_YOUR ASSIGNMENT_
Count the lines below that hold "mkBest". Give the number without comment.

_SUPPLIED MATERIAL_

►

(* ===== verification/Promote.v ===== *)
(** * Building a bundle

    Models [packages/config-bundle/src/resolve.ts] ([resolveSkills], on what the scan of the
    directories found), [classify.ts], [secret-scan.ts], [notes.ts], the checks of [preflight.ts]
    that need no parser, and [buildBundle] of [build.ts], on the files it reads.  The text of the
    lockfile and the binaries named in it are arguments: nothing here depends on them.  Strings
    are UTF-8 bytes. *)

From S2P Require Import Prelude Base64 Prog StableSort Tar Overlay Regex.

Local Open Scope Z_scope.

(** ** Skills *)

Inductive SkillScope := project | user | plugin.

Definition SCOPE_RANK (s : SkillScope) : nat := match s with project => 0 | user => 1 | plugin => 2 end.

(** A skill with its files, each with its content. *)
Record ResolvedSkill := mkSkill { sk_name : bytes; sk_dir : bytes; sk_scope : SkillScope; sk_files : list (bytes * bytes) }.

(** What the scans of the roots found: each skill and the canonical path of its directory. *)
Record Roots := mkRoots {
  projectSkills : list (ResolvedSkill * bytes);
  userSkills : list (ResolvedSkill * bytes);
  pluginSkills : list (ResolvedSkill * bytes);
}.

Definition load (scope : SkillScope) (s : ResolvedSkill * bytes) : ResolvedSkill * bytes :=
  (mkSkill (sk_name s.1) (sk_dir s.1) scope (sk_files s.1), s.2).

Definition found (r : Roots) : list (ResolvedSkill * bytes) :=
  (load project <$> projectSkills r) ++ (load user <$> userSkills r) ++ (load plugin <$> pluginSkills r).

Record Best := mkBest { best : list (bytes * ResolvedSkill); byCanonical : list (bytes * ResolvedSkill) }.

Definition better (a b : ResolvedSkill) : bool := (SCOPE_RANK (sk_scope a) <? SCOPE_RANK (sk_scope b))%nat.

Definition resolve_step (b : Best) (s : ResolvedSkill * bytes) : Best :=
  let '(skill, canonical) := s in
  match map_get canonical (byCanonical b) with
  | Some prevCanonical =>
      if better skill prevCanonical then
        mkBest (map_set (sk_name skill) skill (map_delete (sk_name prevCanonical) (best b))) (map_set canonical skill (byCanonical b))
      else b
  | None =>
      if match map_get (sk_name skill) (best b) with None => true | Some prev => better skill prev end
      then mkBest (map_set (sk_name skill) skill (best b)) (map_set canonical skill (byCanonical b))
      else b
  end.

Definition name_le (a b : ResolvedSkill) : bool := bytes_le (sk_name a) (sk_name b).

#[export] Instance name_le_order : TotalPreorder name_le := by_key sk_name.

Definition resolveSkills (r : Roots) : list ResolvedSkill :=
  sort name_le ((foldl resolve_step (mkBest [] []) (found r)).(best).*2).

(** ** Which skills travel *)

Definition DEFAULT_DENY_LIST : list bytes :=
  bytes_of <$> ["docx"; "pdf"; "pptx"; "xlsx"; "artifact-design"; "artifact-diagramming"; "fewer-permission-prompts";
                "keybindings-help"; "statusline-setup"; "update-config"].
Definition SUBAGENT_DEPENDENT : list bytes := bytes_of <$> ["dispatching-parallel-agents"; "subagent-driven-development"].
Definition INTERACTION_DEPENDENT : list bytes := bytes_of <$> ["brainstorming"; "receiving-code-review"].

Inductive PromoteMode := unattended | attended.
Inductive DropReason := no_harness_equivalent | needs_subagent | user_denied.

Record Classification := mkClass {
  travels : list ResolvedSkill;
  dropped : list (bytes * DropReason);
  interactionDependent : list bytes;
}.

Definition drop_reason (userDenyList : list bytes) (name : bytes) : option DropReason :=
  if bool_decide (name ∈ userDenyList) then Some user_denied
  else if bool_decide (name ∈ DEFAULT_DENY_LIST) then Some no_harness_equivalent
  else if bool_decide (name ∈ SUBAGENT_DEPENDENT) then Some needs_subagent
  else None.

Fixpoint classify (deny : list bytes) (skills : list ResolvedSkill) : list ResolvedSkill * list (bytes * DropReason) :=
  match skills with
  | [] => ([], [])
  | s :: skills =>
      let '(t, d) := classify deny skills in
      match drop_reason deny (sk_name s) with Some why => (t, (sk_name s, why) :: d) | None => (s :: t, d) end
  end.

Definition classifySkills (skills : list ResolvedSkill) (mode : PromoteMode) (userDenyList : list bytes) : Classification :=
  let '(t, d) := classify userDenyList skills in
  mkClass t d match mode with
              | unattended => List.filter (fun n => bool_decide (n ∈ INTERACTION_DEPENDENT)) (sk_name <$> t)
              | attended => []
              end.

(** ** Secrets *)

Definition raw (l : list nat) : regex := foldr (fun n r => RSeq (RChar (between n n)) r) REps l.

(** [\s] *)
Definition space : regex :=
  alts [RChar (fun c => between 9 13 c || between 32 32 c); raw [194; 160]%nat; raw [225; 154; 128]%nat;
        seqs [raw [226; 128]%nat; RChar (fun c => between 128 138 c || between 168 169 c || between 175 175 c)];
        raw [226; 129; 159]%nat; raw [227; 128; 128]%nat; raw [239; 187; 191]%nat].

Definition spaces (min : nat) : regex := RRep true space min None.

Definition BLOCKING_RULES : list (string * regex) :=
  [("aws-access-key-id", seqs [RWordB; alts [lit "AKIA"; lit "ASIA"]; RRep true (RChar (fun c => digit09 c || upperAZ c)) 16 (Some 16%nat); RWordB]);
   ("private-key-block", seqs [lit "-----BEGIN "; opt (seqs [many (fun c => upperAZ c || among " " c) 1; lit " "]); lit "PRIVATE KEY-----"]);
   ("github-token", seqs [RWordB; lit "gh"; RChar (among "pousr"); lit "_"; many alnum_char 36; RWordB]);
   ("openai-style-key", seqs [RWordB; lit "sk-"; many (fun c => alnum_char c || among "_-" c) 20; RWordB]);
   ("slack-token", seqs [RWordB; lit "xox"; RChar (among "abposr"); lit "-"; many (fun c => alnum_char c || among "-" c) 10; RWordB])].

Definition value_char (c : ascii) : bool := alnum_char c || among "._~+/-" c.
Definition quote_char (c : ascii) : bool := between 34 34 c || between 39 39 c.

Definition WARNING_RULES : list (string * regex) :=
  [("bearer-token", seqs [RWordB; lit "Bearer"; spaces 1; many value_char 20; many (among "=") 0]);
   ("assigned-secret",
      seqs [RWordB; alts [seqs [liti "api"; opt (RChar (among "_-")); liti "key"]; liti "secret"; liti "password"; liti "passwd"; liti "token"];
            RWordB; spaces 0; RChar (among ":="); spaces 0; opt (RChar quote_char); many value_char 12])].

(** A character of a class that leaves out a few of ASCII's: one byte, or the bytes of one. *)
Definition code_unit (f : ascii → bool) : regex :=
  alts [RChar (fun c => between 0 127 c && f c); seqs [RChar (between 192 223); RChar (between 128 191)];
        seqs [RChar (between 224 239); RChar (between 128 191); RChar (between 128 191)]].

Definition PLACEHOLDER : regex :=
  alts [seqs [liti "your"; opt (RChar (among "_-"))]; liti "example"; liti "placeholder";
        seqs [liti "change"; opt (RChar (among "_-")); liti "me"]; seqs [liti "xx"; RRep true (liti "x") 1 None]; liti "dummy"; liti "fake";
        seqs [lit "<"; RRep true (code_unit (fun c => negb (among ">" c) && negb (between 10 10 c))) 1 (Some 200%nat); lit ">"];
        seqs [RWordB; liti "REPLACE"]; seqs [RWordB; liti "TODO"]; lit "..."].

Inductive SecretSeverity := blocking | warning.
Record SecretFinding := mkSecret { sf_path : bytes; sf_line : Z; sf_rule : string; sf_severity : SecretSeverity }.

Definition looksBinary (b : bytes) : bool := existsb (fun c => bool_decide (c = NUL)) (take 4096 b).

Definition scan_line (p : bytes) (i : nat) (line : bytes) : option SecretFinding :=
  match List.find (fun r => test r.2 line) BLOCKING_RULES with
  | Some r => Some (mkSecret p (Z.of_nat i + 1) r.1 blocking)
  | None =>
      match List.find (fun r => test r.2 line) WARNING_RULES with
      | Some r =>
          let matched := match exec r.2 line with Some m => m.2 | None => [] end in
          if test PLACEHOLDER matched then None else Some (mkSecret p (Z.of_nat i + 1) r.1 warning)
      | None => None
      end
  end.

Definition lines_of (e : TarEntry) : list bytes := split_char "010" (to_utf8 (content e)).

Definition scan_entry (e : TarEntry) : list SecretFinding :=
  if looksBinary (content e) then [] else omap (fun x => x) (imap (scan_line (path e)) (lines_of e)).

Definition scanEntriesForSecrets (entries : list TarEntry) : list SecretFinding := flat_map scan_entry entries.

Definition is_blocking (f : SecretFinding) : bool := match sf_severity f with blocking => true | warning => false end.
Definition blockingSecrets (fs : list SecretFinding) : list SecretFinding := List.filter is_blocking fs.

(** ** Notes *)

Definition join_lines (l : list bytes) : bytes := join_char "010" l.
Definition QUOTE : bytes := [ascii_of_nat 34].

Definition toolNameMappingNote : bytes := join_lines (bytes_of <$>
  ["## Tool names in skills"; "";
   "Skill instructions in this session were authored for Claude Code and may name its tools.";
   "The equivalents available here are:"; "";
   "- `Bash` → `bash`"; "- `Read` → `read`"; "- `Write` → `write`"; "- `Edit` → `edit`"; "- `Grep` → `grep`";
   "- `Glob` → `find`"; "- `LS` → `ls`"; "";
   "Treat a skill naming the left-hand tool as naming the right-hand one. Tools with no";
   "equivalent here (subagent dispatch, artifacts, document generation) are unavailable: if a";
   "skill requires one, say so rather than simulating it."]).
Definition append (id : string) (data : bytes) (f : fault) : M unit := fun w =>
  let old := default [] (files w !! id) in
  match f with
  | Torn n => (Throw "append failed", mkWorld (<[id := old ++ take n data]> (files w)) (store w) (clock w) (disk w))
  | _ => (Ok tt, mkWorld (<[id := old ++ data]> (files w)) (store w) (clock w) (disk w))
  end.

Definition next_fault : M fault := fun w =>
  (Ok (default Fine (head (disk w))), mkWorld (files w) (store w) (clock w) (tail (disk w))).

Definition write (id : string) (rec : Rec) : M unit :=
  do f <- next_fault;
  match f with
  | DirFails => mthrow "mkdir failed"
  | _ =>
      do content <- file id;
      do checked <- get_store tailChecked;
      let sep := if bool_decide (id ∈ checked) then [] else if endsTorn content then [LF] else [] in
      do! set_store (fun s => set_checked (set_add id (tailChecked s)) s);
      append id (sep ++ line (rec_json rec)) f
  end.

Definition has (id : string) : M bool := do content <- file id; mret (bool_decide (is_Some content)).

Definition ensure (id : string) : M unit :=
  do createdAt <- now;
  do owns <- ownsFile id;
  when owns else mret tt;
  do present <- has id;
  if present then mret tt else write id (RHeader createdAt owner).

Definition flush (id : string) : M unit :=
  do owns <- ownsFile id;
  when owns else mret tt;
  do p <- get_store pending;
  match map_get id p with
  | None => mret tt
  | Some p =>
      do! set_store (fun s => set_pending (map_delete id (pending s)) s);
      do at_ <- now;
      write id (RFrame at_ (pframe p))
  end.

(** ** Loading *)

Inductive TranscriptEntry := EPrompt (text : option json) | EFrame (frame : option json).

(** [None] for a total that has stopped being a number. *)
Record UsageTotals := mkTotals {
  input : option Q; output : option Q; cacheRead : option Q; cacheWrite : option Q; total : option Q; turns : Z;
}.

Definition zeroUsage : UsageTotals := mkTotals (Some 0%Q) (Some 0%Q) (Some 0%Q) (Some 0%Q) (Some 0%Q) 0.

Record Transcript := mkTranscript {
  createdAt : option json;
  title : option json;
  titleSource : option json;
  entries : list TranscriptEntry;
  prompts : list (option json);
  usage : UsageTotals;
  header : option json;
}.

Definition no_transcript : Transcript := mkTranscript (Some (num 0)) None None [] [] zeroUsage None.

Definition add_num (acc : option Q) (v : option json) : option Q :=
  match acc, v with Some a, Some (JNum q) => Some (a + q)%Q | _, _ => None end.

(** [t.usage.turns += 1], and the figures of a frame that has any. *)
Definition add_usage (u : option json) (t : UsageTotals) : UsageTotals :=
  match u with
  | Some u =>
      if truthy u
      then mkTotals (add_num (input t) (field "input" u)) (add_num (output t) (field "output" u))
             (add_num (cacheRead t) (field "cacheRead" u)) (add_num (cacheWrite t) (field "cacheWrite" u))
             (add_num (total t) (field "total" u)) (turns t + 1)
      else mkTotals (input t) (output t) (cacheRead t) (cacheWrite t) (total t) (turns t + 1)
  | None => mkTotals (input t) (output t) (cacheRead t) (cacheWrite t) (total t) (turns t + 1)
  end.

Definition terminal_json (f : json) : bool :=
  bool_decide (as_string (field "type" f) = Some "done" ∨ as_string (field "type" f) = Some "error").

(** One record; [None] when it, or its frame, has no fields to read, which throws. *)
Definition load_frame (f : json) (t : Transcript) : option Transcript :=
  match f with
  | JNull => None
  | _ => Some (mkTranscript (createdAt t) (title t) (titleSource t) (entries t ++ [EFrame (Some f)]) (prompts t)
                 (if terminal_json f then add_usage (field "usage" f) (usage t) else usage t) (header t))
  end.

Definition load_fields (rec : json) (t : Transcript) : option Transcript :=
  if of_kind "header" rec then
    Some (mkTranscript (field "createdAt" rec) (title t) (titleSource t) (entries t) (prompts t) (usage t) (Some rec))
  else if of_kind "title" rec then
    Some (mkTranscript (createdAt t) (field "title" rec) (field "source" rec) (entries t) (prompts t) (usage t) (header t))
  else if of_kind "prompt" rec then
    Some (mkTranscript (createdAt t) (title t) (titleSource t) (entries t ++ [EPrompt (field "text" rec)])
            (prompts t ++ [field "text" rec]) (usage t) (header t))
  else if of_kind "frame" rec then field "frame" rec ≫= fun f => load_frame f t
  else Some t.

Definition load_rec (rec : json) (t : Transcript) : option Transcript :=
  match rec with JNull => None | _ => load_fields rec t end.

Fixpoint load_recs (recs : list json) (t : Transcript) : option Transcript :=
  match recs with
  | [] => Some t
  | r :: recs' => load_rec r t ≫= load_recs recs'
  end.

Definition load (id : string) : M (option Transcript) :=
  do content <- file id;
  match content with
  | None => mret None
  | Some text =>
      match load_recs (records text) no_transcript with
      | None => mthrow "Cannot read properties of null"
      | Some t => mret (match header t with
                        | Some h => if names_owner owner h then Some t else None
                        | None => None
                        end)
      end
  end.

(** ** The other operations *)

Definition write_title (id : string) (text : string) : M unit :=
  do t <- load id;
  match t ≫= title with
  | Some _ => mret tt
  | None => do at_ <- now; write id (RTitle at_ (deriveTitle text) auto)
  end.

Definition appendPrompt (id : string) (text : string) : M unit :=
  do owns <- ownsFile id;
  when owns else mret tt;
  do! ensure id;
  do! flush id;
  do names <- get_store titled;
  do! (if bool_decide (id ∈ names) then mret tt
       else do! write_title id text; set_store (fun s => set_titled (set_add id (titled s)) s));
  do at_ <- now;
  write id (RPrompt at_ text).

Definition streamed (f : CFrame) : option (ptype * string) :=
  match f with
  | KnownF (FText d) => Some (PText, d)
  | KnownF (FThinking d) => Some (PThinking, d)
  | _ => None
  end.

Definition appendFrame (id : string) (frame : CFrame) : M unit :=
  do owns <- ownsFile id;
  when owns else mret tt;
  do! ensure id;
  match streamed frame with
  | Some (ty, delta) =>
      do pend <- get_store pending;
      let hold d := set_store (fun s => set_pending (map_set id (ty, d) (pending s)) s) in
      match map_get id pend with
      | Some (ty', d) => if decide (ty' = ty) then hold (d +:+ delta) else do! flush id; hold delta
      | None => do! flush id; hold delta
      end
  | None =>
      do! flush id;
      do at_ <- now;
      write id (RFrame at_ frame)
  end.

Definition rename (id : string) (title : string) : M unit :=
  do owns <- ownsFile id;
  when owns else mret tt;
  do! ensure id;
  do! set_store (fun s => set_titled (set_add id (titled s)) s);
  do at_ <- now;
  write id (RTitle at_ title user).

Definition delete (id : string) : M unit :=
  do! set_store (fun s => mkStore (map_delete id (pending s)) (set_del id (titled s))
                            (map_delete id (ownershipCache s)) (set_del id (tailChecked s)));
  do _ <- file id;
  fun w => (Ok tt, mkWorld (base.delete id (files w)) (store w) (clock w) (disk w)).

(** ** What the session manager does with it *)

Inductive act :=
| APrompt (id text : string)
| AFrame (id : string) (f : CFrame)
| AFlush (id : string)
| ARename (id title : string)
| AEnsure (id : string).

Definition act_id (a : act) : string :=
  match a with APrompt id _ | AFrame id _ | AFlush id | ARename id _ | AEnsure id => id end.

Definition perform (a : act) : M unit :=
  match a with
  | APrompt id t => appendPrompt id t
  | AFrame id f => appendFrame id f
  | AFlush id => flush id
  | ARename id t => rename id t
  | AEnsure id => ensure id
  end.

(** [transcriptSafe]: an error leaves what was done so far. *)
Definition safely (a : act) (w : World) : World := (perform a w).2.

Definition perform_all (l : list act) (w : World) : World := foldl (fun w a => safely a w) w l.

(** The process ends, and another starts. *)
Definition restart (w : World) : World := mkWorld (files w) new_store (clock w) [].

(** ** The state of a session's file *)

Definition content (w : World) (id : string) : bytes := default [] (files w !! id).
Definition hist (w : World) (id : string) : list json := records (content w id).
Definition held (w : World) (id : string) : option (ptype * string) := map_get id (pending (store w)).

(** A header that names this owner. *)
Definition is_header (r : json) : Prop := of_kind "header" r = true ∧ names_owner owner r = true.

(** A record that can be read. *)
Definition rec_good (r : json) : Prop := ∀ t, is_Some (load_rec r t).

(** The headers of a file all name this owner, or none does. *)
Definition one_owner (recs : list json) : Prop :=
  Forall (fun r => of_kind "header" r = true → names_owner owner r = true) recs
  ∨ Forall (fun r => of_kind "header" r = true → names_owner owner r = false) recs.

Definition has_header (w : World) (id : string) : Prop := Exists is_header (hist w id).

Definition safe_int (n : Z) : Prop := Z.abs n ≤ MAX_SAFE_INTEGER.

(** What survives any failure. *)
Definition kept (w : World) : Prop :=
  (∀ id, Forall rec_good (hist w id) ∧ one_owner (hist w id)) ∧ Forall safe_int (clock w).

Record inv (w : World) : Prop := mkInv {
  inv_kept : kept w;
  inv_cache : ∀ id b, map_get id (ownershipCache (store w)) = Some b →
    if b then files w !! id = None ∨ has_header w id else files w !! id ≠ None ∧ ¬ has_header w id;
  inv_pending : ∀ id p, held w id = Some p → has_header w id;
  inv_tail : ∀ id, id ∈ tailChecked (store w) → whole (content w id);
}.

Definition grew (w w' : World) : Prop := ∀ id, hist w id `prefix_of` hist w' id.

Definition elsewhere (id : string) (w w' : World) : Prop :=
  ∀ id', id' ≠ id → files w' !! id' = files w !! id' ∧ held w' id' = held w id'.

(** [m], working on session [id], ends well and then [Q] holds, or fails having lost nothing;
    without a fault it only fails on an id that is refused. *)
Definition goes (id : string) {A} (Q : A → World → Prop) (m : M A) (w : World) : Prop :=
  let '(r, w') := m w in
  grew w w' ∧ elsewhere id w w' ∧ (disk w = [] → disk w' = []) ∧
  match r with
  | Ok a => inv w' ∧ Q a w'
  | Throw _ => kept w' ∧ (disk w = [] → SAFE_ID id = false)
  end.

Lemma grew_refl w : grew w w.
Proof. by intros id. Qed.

◄

_FINAL ANSWER_
4